What the exercise asks: Where the line with "repeat destruct (decide _); try tauto." appears below, start writing out lines exactly, and finish with the line with "rewrite Hc. clear.", which is included; write out nothing else.

━━━━━━━━━━

(* ===== verification/BindingTheorems.v ===== *)
(** * The bindings fit their contracts

    Every binding of the five contracts is safe with a go-ethereum that does what it
    documents, and the operations the EVM bridge client is modelled with ([EVMNode]) are
    the bindings of the contracts it creates. *)

From S2P Require Import Prelude Db Transfer Config World Logic Once GoLib GoFloat EvmClient Bindings.
From S2P Require Import BoundContracts LogIterators RouterBinding Ics20Binding IftBinding Erc20Binding Sp1Binding.

Section BindingTheorems.
Context {W : Type} {T : Geth} {Backend : Type} (lib : BindLib W T Backend).

(** C30: the generated bindings fit the ABI they carry: in a contract that [NewContract]
    has bound, every binding of the router, the ICS20 transfer contract, IFT and ERC20
    tokens and the SP1 light client names a method or an event of the ABI, passes
    arguments of the Go types of its inputs or of its indexed arguments and reads
    results as the Go types of its outputs, so that no conversion panics, whatever the
    arguments and the world. *)
Theorem bindings_fit_abi address backend : Documented lib ->
  (forall c, RouterBinding.NewContract lib address backend = inr c -> Forall is_safe (RouterBinding.bindings c)) /\
  (forall c, Ics20Binding.NewContract lib address backend = inr c -> Forall is_safe (Ics20Binding.bindings c)) /\
  (forall c, IftBinding.NewContract lib address backend = inr c -> Forall is_safe (IftBinding.bindings c)) /\
  (forall c, Erc20Binding.NewContract lib address backend = inr c -> Forall is_safe (Erc20Binding.bindings c)) /\
  (forall c, Sp1Binding.NewContract lib address backend = inr c -> Forall is_safe (Sp1Binding.bindings c)).
Proof.
  intros Hl. split_and!; intros c Hc;
    [by eapply router_bindings_safe | by eapply ics20_bindings_safe | by eapply ift_bindings_safe
    | by eapply erc20_bindings_safe | by eapply sp1_bindings_safe].
Qed.

(** ** What the client calls *)

(** The contracts of the client, the options it passes and the hash it takes of a
    transaction. *)
Context (backend : Backend) (callOpts : CallOpts T) (transactOpts : TransactOpts T) (tx_Hash : Transaction T -> bytes).

(** A binding as an operation of the node; that the last case does not arise is what
    [client_calls_bindings] shows. *)
Definition to_X {A B} (f : A -> B) (m : W -> res A * W) : X W B := fun w =>
  match m w with
  | (Ok a, w') => (inr (f a), w')
  | (Fail err, w') => (inl err, w')
  | (Panic, w') => (inl (ENew "panic"), w')
  end.

(** [x] does what [m] does, which does not panic. *)
Definition does {A B} (f : A -> B) (m : W -> res A * W) (x : X W B) : Prop := forall w,
  match m w with
  | (Ok a, w') => x w = (inr (f a), w')
  | (Fail err, w') => x w = (inl err, w')
  | (Panic, _) => False
  end.

Lemma to_X_does {A B} (f : A -> B) m : (forall w, fst (m w) <> Panic) -> does f m (to_X f m).
Proof. intros Hm w. specialize (Hm w). unfold to_X. by destruct (m w) as [[] ?]. Qed.

(** A binding of a contract that is created for the call. *)
Definition with_contract {C A} (new : error + C) (m : C -> W -> res A * W) : W -> res A * W := fun w =>
  match new with
  | inl err => (Fail err, w)
  | inr c => m c w
  end.

Definition sendTransferMsg (msg : SendTransferMsg) : IICS20TransferMsgsSendTransferMsg :=
  Ics20Binding.mkSendTransferMsg (Addr (st_Denom msg)) (st_Amount msg) (st_Receiver msg) (st_SourceClient msg)
    (st_DestPort msg) (Uint (st_TimeoutTimestamp msg)) (st_Memo msg).

(** What the client reads of a light client. *)
Definition clientStateFields (cs : ClientStateStruct) : Z * Z :=
  (of_uint (ClientState_TrustingPeriod cs), of_uint (Sp1Binding.Height_RevisionHeight (ClientState_LatestHeight cs))).

Section Node.
Context (router : Contract W T) (node : EVMNode W).

(** The operations of the node that go through a binding. *)
Definition op_GetCommitment (h : bytes) := RouterBinding.GetCommitment (Contract_Caller router) callOpts (BytesN h).
Definition op_GetClient (id : string) := RouterBinding.GetClient (Contract_Caller router) callOpts id.
Definition op_ClientState (a : bytes) :=
  with_contract (Sp1Binding.NewContract lib (Addr a) backend) (fun c => Sp1Binding.ClientState (Contract_Caller c) callOpts).
Definition op_Allowance (token owner spender : bytes) :=
  with_contract (Erc20Binding.NewContract lib (Addr token) backend)
    (fun c => Erc20Binding.Allowance (Contract_Caller c) callOpts (Addr owner) (Addr spender)).
Definition op_Approve (token spender : bytes) (amount : Z) :=
  with_contract (Erc20Binding.NewContract lib (Addr token) backend)
    (fun c => Erc20Binding.Approve (Contract_Transactor c) transactOpts (Addr spender) amount).
Definition op_SendTransfer (a : bytes) (msg : SendTransferMsg) :=
  with_contract (Ics20Binding.NewContract lib (Addr a) backend)
    (fun c => Ics20Binding.SendTransfer (Contract_Transactor c) transactOpts (sendTransferMsg msg)).
Definition op_IftTransfer (a : bytes) (id receiver : string) (amount timeout : Z) :=
  with_contract (IftBinding.NewContract lib (Addr a) backend)
    (fun c => IftBinding.IftTransfer (Contract_Transactor c) transactOpts id receiver amount (Uint timeout)).

(** A node with these operations. *)
Definition binding_node : EVMNode W := {|
  TransactionReceipt := TransactionReceipt node; HeaderByNumber := HeaderByNumber node;
  FilterLogs := FilterLogs node; TransactionByHash := TransactionByHash node;
  SuggestGasTipCap := SuggestGasTipCap node; PendingCodeAt := PendingCodeAt node;
  EstimateGas := EstimateGas node; PendingNonceAt := PendingNonceAt node; NonceAt := NonceAt node;
  SendTransaction := SendTransaction node; BalanceAt := BalanceAt node; SignTx := SignTx node; wait := wait node;
  EvmClient.GetCommitment := fun h => to_X of_bytesN (op_GetCommitment h);
  Router_GetClient := fun id => to_X of_Address (op_GetClient id);
  Tendermint_ClientState := fun a => to_X clientStateFields (op_ClientState a);
  EvmClient.Allowance := fun t o s => to_X (fun n => n) (op_Allowance t o s);
  EvmClient.Approve := fun t s n => to_X tx_Hash (op_Approve t s n);
  ICS20_SendTransfer := fun a m => to_X tx_Hash (op_SendTransfer a m);
  IFT_Transfer := fun a id r n ts => to_X tx_Hash (op_IftTransfer a id r n ts);
|}.

(** A safe binding stays safe on a contract that is created for it. *)
Lemma with_contract_safe {C A} (new : error + C) (m : C -> W -> res A * W) :
  (forall c, new = inr c -> forall w, fst (m c w) <> Panic) -> forall w, fst (with_contract new m w) <> Panic.
Proof. intros Hm w. unfold with_contract. by destruct new as [err|c]; [|apply Hm]. Qed.

(** One binding of the table. *)
Lemma safe_in (l : list binding) b : Forall is_safe l -> In b l -> is_safe b.
Proof. intros Hl Hb. by eapply (proj1 (List.Forall_forall _ _) Hl). Qed.

End Node.

Ltac by_table H b := let Hs := fresh "Hs" in
  assert (Hs : is_safe b) by (eapply safe_in; [exact H | cbn; tauto]); intros; apply Hs.

(** The contract operations of the client's node are the bindings: whatever a binding
    returns the operation returns, and none of them panics. *)
Lemma client_calls_bindings address router node : Documented lib ->
  RouterBinding.NewContract lib address backend = inr router ->
  let n := binding_node router node in
  (forall h, does of_bytesN (op_GetCommitment router h) (EvmClient.GetCommitment n h)) /\
  (forall id, does of_Address (op_GetClient router id) (Router_GetClient n id)) /\
  (forall a, does clientStateFields (op_ClientState a) (Tendermint_ClientState n a)) /\
  (forall t o s, does (fun n => n) (op_Allowance t o s) (EvmClient.Allowance n t o s)) /\
  (forall t s a, does tx_Hash (op_Approve t s a) (EvmClient.Approve n t s a)) /\
  (forall a m, does tx_Hash (op_SendTransfer a m) (ICS20_SendTransfer n a m)) /\
  (forall a id r k ts, does tx_Hash (op_IftTransfer a id r k ts) (IFT_Transfer n a id r k ts)).
Proof.
  intros Hl Hr. pose proof (router_bindings_safe _ _ _ _ Hl Hr) as Hrs.
  split_and!; intros; apply to_X_does;
    try (apply with_contract_safe; intros c Hc).
  - by_table Hrs (Binding _ _ (RouterBinding.GetCommitment (Contract_Caller router))).
  - by_table Hrs (Binding _ _ (RouterBinding.GetClient (Contract_Caller router))).
  - by_table (sp1_bindings_safe _ _ _ _ Hl Hc) (Binding _ _ (Sp1Binding.ClientState (Contract_Caller c))).
  - by_table (erc20_bindings_safe _ _ _ _ Hl Hc) (Binding _ _ (Erc20Binding.Allowance (Contract_Caller c))).
  - by_table (erc20_bindings_safe _ _ _ _ Hl Hc) (Binding _ _ (Erc20Binding.Approve (Contract_Transactor c))).
  - by_table (ics20_bindings_safe _ _ _ _ Hl Hc) (Binding _ _ (Ics20Binding.SendTransfer (Contract_Transactor c))).
  - by_table (ift_bindings_safe _ _ _ _ Hl Hc) (Binding _ _ (IftBinding.IftTransfer (Contract_Transactor c))).
Qed.

(** ** What the client parses *)

Definition packetOf (p : IICS26RouterMsgsPacket) : RouterPacket :=
  mkRouterPacket (of_uint (RouterBinding.Packet_Sequence p)) (RouterBinding.Packet_SourceClient p)
    (RouterBinding.Packet_DestClient p) (of_uint (RouterBinding.Packet_TimeoutTimestamp p)).

Definition writeAckOf (e : ContractWriteAcknowledgement) : WriteAcknowledgement :=
  mkWriteAcknowledgement (packetOf (WriteAcknowledgement_Packet e))
    (of_Bytes <$> WriteAcknowledgement_Acknowledgements e) (WriteAcknowledgement_Raw e).

Definition to_sum {A B} (f : A -> B) (r : res A) : error + B :=
  match r with
  | Ok a => inr (f a)
  | Fail err => inl err
  | Panic => inl (ENew "panic")
  end.

Definition reads {A B} (f : A -> B) (r : res A) (x : error + B) : Prop :=
  match r with
  | Ok a => x = inr (f a)
  | Fail err => x = inl err
  | Panic => False
  end.

Lemma to_sum_reads {A B} (f : A -> B) r : r <> Panic -> reads f r (to_sum f r).
Proof. by destruct r. Qed.

(** The functions of the client with the parsers of the router's binding. *)
Definition binding_lib (router : Contract W T) (l : EVMLib) : EVMLib := {|
  HexToHash := HexToHash l; Hash_String := Hash_String l; HexToAddress := HexToAddress l;
  Address_String := Address_String l; Keccak256Hash := Keccak256Hash l; Router_GetAbi := Router_GetAbi l;
  MakeTopics := MakeTopics l; Signed_Hash := Signed_Hash l; Sender := Sender l; EvmClient.NewContract := EvmClient.NewContract l;
  EvmClient.ParseWriteAcknowledgement := fun log =>
    to_sum writeAckOf (RouterBinding.ParseWriteAcknowledgement (Contract_Filterer router) log);
  EvmClient.ParseAckPacket := fun log => to_sum AckPacket_Raw (RouterBinding.ParseAckPacket (Contract_Filterer router) log);
  EvmClient.ParseTimeoutPacket := fun log =>
    to_sum TimeoutPacket_Raw (RouterBinding.ParseTimeoutPacket (Contract_Filterer router) log);
  EvmClient.ParseSendPacket := fun log =>
    to_sum (fun e => packetOf (SendPacket_Packet e)) (RouterBinding.ParseSendPacket (Contract_Filterer router) log);
|}.

Lemma client_parses_bindings address router l : Documented lib ->
  RouterBinding.NewContract lib address backend = inr router ->
  let n := binding_lib router l in
  let f := Contract_Filterer router in
  forall log,
  reads writeAckOf (RouterBinding.ParseWriteAcknowledgement f log) (EvmClient.ParseWriteAcknowledgement n log) /\
  reads AckPacket_Raw (RouterBinding.ParseAckPacket f log) (EvmClient.ParseAckPacket n log) /\
  reads TimeoutPacket_Raw (RouterBinding.ParseTimeoutPacket f log) (EvmClient.ParseTimeoutPacket n log) /\
  reads (fun e => packetOf (SendPacket_Packet e)) (RouterBinding.ParseSendPacket f log) (EvmClient.ParseSendPacket n log).
Proof.
  intros Hl Hr n f log. pose proof (router_bindings_safe _ _ _ _ Hl Hr) as Hrs.
  split_and!; apply to_sum_reads.
  - by_table Hrs (Binding _ _ (RouterBinding.ParseWriteAcknowledgement (Contract_Filterer router))).
  - by_table Hrs (Binding _ _ (RouterBinding.ParseAckPacket (Contract_Filterer router))).
  - by_table Hrs (Binding _ _ (RouterBinding.ParseTimeoutPacket (Contract_Filterer router))).
  - by_table Hrs (Binding _ _ (RouterBinding.ParseSendPacket (Contract_Filterer router))).
Qed.

End BindingTheorems.

(** ** A go-ethereum to try them on *)

Module BindingExamples.

(** A value of each type. *)
Fixpoint zero_value (g : go_type) : value :=
  match g with
  | Guint b => VUint b 0
  | Gbig => VBig 0
  | Gbool => VBool false
  | Gaddress => VAddress []
  | Ghash => VHash []
  | Gstring => VString ""
  | Gbytes => VBytes []
  | Gfixed n => VFixed n []
  | Gstruct fs => VStruct (List.map (fun f => match f with (_, g) => zero_value g end) fs)
  | Gslice _ => VSlice []
  end.

Lemma zero_typed : forall g, typed g (zero_value g).
Proof.
  fix IH 1. intros [| | | | | | | |fs|g]; cbn; try done.
  induction fs as [|[n g] fs IHfs]; cbn; [done|]. by split; [apply IH | apply IHfs].
Qed.

Lemma zeros_typed gs : Forall2 typed gs (zero_value <$> gs).
Proof. induction gs as [|g gs IH]; cbn; constructor; [apply zero_typed | done]. Qed.

(** Contracts that answer with zero values. *)
Definition types : Geth := mkGeth unit unit unit unit string.

Definition bound (abi : ABI) : BoundContract unit types := {|
  bound_Call := fun _ k _ w =>
    (match Methods abi k with Some m => Ok (zero_value <$> m_outputs m) | None => Fail (ENew "no method") end, w);
  bound_Transact := fun _ k _ w => (Ok (k : Transaction types), w);
  bound_Transfer := fun _ w => (Ok ("" : Transaction types), w);
  bound_UnpackLog := fun fields k _ =>
    match Events abi k with Some fs => Ok (zero_value <$> (snd <$> fs)) | None => Fail (ENew "no event") end;
  bound_FilterLogs := fun _ _ _ w => (Ok [REnd None], w);
  bound_WatchLogs := fun _ _ _ w => (Ok tt, w);
|}.

Definition geth : BindLib unit types unit := {|
  GetAbi := inr;
  NewBoundContract := fun _ abi _ _ _ => bound abi;
|}.

Lemma geth_documented : Documented geth.
Proof.
  intros abi parsed [= <-]. split; [done|]. intros address []. split.
  - intros opts k m args w Hm _. cbn. rewrite Hm. apply zeros_typed.
  - done.
  - intros fields k log Hk. cbn. rewrite Hk. apply zeros_typed.
  - done.
  - done.
Qed.

Lemma bindings_fit_abi_witness : exists c, RouterBinding.NewContract geth (Addr []) tt = inr c /\
  Forall is_safe (RouterBinding.bindings c) /\ RouterBinding.GetClient (T:=types) (Contract_Caller c) tt "c-0" tt = (Ok (Addr []), tt).
Proof.
  eexists. split; [reflexivity|]. split; [|vm_compute; reflexivity].
  apply (proj1 (bindings_fit_abi geth (Addr []) tt geth_documented)). reflexivity.
Defined.

End BindingExamples.
(* ===== verification/CosmosTheorems.v ===== *)
(** * Theorems about the Cosmos bridge client

    How the messages of a relay are spread over transactions, the gas limit and the fee,
    the packets read from events, and the loops on a ticker of both clients. *)

From S2P Require Import Prelude Db Transfer Config World Logic BatchProcessors Once GoLib GoFloat.
From S2P Require Import EvmClient CosmosClient ClientContract ClientWorld EvmTheorems.

(** ** Transactions of a relay *)

Section Plan.
Context {W : Type} (lib : CosmosLib) (node : CosmosNode W) (c : CosmosBridgeClient).

(** The reference: which messages go alone, and which go together at the end. *)
Definition plan (msgs : list Msg) : list Msg * list Msg :=
  if bool_decide (1 < length (filter isUpdateClient msgs))%nat
  then (filter isUpdateClient msgs, filter (fun m => ~ isUpdateClient m) msgs)
  else ([], msgs).

Definition transactions (p : list Msg * list Msg) : list (list Msg) := ((fun m => [m]) <$> p.1) ++ [p.2].

Definition submitAlone (m : Msg) : M W unit :=
  wrap "submitting individual update client message" (Cosmos.signAndSubmitMessages lib node c [m]) ;;
  logf LInfo "submitted individual client update, sleeping to submit next tx" ;;
  Cosmos.sleep node (txSubmissionDelay c).

Definition run_plan (p : list Msg * list Msg) : M W bytes :=
  match p.1 with
  | [] => Cosmos.signAndSubmitMessages lib node c p.2
  | _ =>
      logf LWarn "found update client messages tx, submitting them on chain individually" ;;
      for_each submitAlone p.1 ;;
      logf LInfo "submitted all individual client updates" ;;
      Cosmos.signAndSubmitMessages lib node c p.2
  end.

Lemma submitUpdates_eq msgs : forall rest s,
  Cosmos.submitUpdates lib node c msgs rest s =
  (for_each submitAlone (filter isUpdateClient msgs) ;; ret (rest ++ filter (fun m => ~ isUpdateClient m) msgs)) s.
Proof.
  induction msgs as [|m msgs IH]; intros rest s.
  - cbn. unfold bind, ret. by rewrite app_nil_r.
  - cbn [Cosmos.submitUpdates]. rewrite !filter_cons. destruct (isUpdateClient m); cbn [negb Is_true];
      repeat destruct (decide _); try tauto.
    + cbn [for_each]. unfold submitAlone at 1, bind, wrap.
      destruct (Cosmos.signAndSubmitMessages _ _ _ _ s) as [[h|e|] s1]; cbn; [|done..].
      rewrite IH. done.
    + rewrite IH. by rewrite <- app_assoc.
Qed.

Lemma plan_permutation msgs : concat (transactions (plan msgs)) ≡ₚ msgs.
Proof.
  unfold plan, transactions. case_bool_decide; cbn [fst snd]; [|cbn; by rewrite app_nil_r].
  rewrite concat_app. cbn. rewrite app_nil_r.
  assert (Hc : forall l : list Msg, concat ((fun m => [m]) <$> l) = l).
  { intros l. induction l as [|m l IHl]; [done|]. rewrite fmap_cons. cbn [concat]. by rewrite IHl. }
  rewrite Hc. clear. induction msgs as [|m msgs IH]; [done|].
  rewrite !filter_cons. repeat destruct (decide _); try tauto; cbn [app].
  - by rewrite IH.
  - by rewrite <- Permutation_middle, IH.
Qed.

Lemma plan_one_update msgs tx :
  tx ∈ transactions (plan msgs) -> (length (filter isUpdateClient tx) <= 1)%nat.
Proof.
  unfold plan, transactions. case_bool_decide as Hn; cbn [fst snd]; rewrite elem_of_app, list_elem_of_singleton.
  - intros [Ht|Ht]; [apply list_elem_of_fmap in Ht as (m & -> & _)| subst tx].
    + rewrite filter_cons. case_decide; cbn; lia.
    + clear. induction msgs as [|m msgs IH]; [cbn; lia|].
      rewrite (filter_cons _ m). case_decide; [|done]. rewrite filter_cons, decide_False by done. done.
  - intros [Ht|Ht]; [by apply elem_of_nil in Ht | subst tx; lia].
Qed.

End Plan.

(** C31: how the messages of one relay reach the chain.  Submitting a decoded transaction
    body runs its plan: when more than one message updates a light client, every update
    goes alone, in order, with the pause between transactions after each, and the other
    messages follow together; otherwise all go in one transaction.  In a plan every
    message is sent exactly once, no transaction carries two client updates, and the hash
    that is returned is the last transaction's. *)
Theorem cosmos_submission_plan {W} (lib : CosmosLib) (node : CosmosNode W) c bz anys msgs :
  UnmarshalTxBody lib bz = inr anys -> anys <> [] -> Cosmos.unpackMsgs lib anys = inr msgs ->
  (forall s, Cosmos.signAndSubmit lib node c bz s = run_plan lib node c (plan msgs) s) /\
  concat (transactions (plan msgs)) ≡ₚ msgs /\
  (forall tx, tx ∈ transactions (plan msgs) -> (length (filter isUpdateClient tx) <= 1)%nat).
Proof.
  intros Hb Hn Hm. split; [|split; [apply plan_permutation | apply plan_one_update]].
  intros s. unfold Cosmos.signAndSubmit. rewrite Hb. unfold of_sum, bind, wrap, ret.
  rewrite bool_decide_false by done. rewrite Hm. unfold plan, run_plan. case_bool_decide as Hlt; [|done].
  cbn [fst snd]. destruct (filter isUpdateClient msgs) as [|m l] eqn:Ef; [cbn in Hlt; lia|].
  unfold logf, emit, bind. rewrite submitUpdates_eq, Ef. unfold bind, ret.
  destruct (for_each _ _ _) as [[]?]; done.
Qed.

━━━━━━━━━━

Response below:
      repeat destruct (decide _); try tauto.
    + cbn [for_each]. unfold submitAlone at 1, bind, wrap.
      destruct (Cosmos.signAndSubmitMessages _ _ _ _ s) as [[h|e|] s1]; cbn; [|done..].
      rewrite IH. done.
    + rewrite IH. by rewrite <- app_assoc.
Qed.

Lemma plan_permutation msgs : concat (transactions (plan msgs)) ≡ₚ msgs.
Proof.
  unfold plan, transactions. case_bool_decide; cbn [fst snd]; [|cbn; by rewrite app_nil_r].
  rewrite concat_app. cbn. rewrite app_nil_r.
  assert (Hc : forall l : list Msg, concat ((fun m => [m]) <$> l) = l).
  { intros l. induction l as [|m l IHl]; [done|]. rewrite fmap_cons. cbn [concat]. by rewrite IHl. }
  rewrite Hc. clear. induction msgs as [|m msgs IH]; [done|].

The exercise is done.